Educators can also use the ICF to help students appreciate the effect of a child's developmental or health condition at various points across the lifespan. For example, issues related to the development of secondary musculoskeletal impairments such as joint contractures and bony deformities may not be readily apparent to a student working with an infant who has spastic quadriplegic cerebral palsy. Using the ICF to capture key areas of concern as the child ages and grows may help the student to understand the importance of considering the potential for secondary musculoskeletal impairments in infants with developmental conditions.40 A longitudinal case report by Palisano et al41 further illustrates how educators can use the ICF to help students understand how the concerns and priorities of a family and child may change over time depending on the child's age (infancy vs young adulthood vs older adulthood). Other tools such as the Physical Therapy Clinical Reasoning and Reflection Tool,38 developed as a clinical refection tool and guide for professional development, incorporate the ICF and may be helpful in facilitating the reasoning process while developing components of clinical expertise.15 , 26
Clinical algorithms provide a systematic approach to patient care and therefore may help guide students through the clinical reasoning process. Examples of such algorithms include the Hypothesis-Oriented Algorithm for Clinicians (HOAC)14 and the HOAC II.37 Both the HOAC and the HOAC II are independent of any particular theoretical approach and were designed to assist PTs in any setting to address the physical therapy needs of their patients/clients. Both the HOAC and the HOAC II can be applied to pediatric PT practice.39 , 41 Students, however, may require greater prompting and assistance to methodically work through situations and scenarios commonly presented in pediatrics. The Hypothesis-Oriented Pediatric Focused Algorithm (HOP-FA)40 is a clinical framework that provides a systematic, step-wise guide to clinical reasoning in pediatric PT practice. At each step within the HOP-FA, the student is asked to consider various factors and issues that may affect the clinical reasoning process for a particular child and family. Designed for use in both clinical education and the classroom, the HOP-FA includes forms developed to assist educators in using the framework to guide students in the application of the HOP-FA to specific patient cases.

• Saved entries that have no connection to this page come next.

(** ** Organizations *)
Lemma create_org_ok sh hs q s : store_wf s → EventStore.ulid (stamp sh) ≠ "" →
  wp (OrgHandlers.create_handler sh q) (outcome sh hs (CreateOrg q) s)
     (outcome sh hs (CreateOrg q) s) s.
Proof.
  intros Hs Hst. pose proof (unchanged_self s Hs) as Hu.
  apply wp_then, wp_org_id; [|failed]. intros o Ho Hw Has.
  eapply wp_then, wp_call; [apply (create_org_law S OrgConfig); [done..|]|..].
  { exists o. unfold EventStore.record_id. simpl. by rewrite Has. }
  - intros r s' (Hlog & r' & Horg & Hcfg & Ha). apply wp_then, wp_org_body. intros v. apply wp_ret.
    rewrite <-(same_record_id _ _ Horg) in Ha, Hlog. rewrite config_computed in Hcfg.
    assert (EventStore.record_id r' = Id.as_str o) as Hid by by (unfold EventStore.record_id; rewrite Horg).
    apply (outcome_change _ _ _ _ s _ _ (PutOrg r')); simpl; [|by rewrite Hid, Has|done..].
    split; [done|]. exists o. by rewrite Hid in Hlog.
  - intros e s' Hu' _. failed.
Qed.
Lemma update_org_ok sh hs o q s :
  store_wf s → keyed (live s) → EventStore.ulid (stamp sh) ≠ "" →
  wp (OrgHandlers.update_handler sh o hs q) (outcome sh hs (UpdateOrg o q) s)
     (outcome sh hs (UpdateOrg o q) s) s.
Proof.
  intros Hs Hk Hst. pose proof (unchanged_self s Hs) as Hu.
  apply wp_then, wp_org_id; [|failed]. intros x Hx Hw Has.
  apply wp_then, wp_if_revision; [|failed]. intros if_rev Hrev.
  apply wp_then. eapply wp_get_org; [done..| |intros; failed]. intros s1 Hu1. rewrite Has.
  apply wp_then, wp_let_some; [|failed]. intros r0 Hr0. pose proof (Hk o r0 Hr0) as Hid.
  destruct (payload_json_total (EventStore.org r0) (EventStore.config r0)) as [sp Hsp].
  apply wp_then, wp_let_ok; [by rewrite Hsp| |failed]. intros sp' _.
  apply wp_then, wp_let_ok; [| |failed].
  { by edestruct payload_json_total as [v ->]. }
  intros cp _. destruct (Upsert.decide_upsert _ _).
  - apply wp_then. eapply wp_latest_revision; [done|intros s2 Hu2|intros; failed].
    apply wp_then, wp_org_body. intros v. apply wp_ret. by apply outcome_noop.
  - cbv zeta. set (r1 := EventStore.Build_OrgRecord _ _).
    assert (EventStore.record_id r1 = o) as Hid1
      by by (rewrite <-Hid; unfold EventStore.record_id; simpl; destruct (OrgHandlers.update_name q)).
    eapply wp_then, wp_call; [apply (update_org_law S OrgConfig); [apply Hu1|done|]|..].
    { exists x. by rewrite Hid1. }
    + intros r s' (Hm & r' & Horg & Hcfg & Ha). apply wp_then, wp_org_body. intros v. apply wp_ret.
      pose proof (same_record_id _ _ Horg) as Hid'. rewrite Hid1 in *.
      apply (outcome_change _ _ _ _ s1 _ _ (PutOrg r')); simpl; rewrite ?Hid'; [|done..].
      split; [done|]. split.
      * exists if_rev. split; [done|]. intros y Hy. rewrite <-(u_revision Hu1). by apply Hm.
      * exists r0. rewrite Horg, Hcfg. unfold r1. by rewrite config_computed.
    + intros e s' Hu' _. failed.
Qed.
Lemma transition_ok sh hs v o s :
  store_wf s → keyed (live s) → EventStore.ulid (stamp sh) ≠ "" →
  wp (LifecycleHandlers.transition_handler v sh o) (outcome sh hs (Transition v o) s)
     (outcome sh hs (Transition v o) s) s.
Proof.
  intros Hs Hk Hst. pose proof (unchanged_self s Hs) as Hu.
  apply wp_then, wp_org_id; [|failed]. intros x Hx Hw Has.
  apply wp_then. eapply wp_get_org; [done..| |intros; failed]. intros s1 Hu1. rewrite Has.
  apply wp_then, wp_let_some; [|failed]. intros r0 Hr0. pose proof (Hk o r0 Hr0) as Hid.
  cbv zeta. case_bool_decide; [apply wp_fail; failed|].
  case_bool_decide as Ht.
  { apply wp_then. eapply wp_latest_revision; [done|intros s2 Hu2|intros; failed].
    apply wp_then, wp_org_body. intros b. apply wp_ret. by apply outcome_noop. }
  destruct (LifecycleVerb.valid_from v _) eqn:Hv; simpl; [|apply wp_fail; failed].
  apply wp_then. eapply wp_latest_revision; [done|intros s2 Hu2|intros; failed].
  apply wp_then, wp_let_ok; [unfold Organization.transition_to; solve_returns| |failed].
  intros org Horg. cbv zeta. set (r1 := EventStore.Build_OrgRecord _ _).
  assert (EventStore.record_id r1 = o) as Hid1.
  { rewrite <-Hid. unfold EventStore.record_id. simpl. unfold Organization.transition_to in Horg.
    by destruct (OrgStatus.can_transition_to _ _); simplify_eq/=. }
  eapply wp_then, wp_call; [apply (transition_org_law S OrgConfig); [apply Hu2|done|]|..].
  { exists x. by rewrite Hid1. }
  - intros r s' (_ & r' & Horg' & Hcfg & Ha). apply wp_then, wp_org_body. intros b. apply wp_ret.
    pose proof (same_record_id _ _ Horg') as Hid'. rewrite Hid1 in *.
    apply (outcome_change _ _ _ _ s2 _ _ (PutOrg r')); simpl; rewrite ?Hid'; [|done..].
    split; [done|]. exists r0. by rewrite Horg', Hcfg.
  - intros e s' Hu' _. failed.
Qed.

Inductive Teaching and Learning Tools
Inductive reasoning tools are used to help students uncover patient-specific contextual factors in an effort to understand the deeper meanings that are essential to the management of the case to begin to build clinical knowledge.18 Compared with the number of deductive reasoning tools, far fewer teaching tools facilitate the development of inductive reasoning skills.
One tool that provides a structure and process for engaging students in uncovering and understanding the contextual factors associated with patient care is narrative writing. A clinical narrative is a form of reflection that involves recollection and description of an actual clinical event that has some significance because the event allowed learning or comprehension to occur.43–45 When writing a narrative, the student is instructed to describe in the first person a situation where something new was learned or when a memorable interaction or difficult situation occurred. The inclusion of feelings, specific details, and the students' thoughts throughout the narrative description is encouraged. In the narrative, students describe what they know about the clinical situation along with the areas with which they struggle or have difficulties. This tension between what is known and what is unknown creates an opportunity for learning as well as a portal, into the students' thought processes.44 Narratives provide important opportunities to identify the complexity of clinical practice and the rich contextual factors associated with practice.30 , 45 Content knowledge and practice are clearly linked in a meaningful process when writing a narrative.45 , 46 A narrative can be used as an inductive method of revealing the student's clinical reasoning process.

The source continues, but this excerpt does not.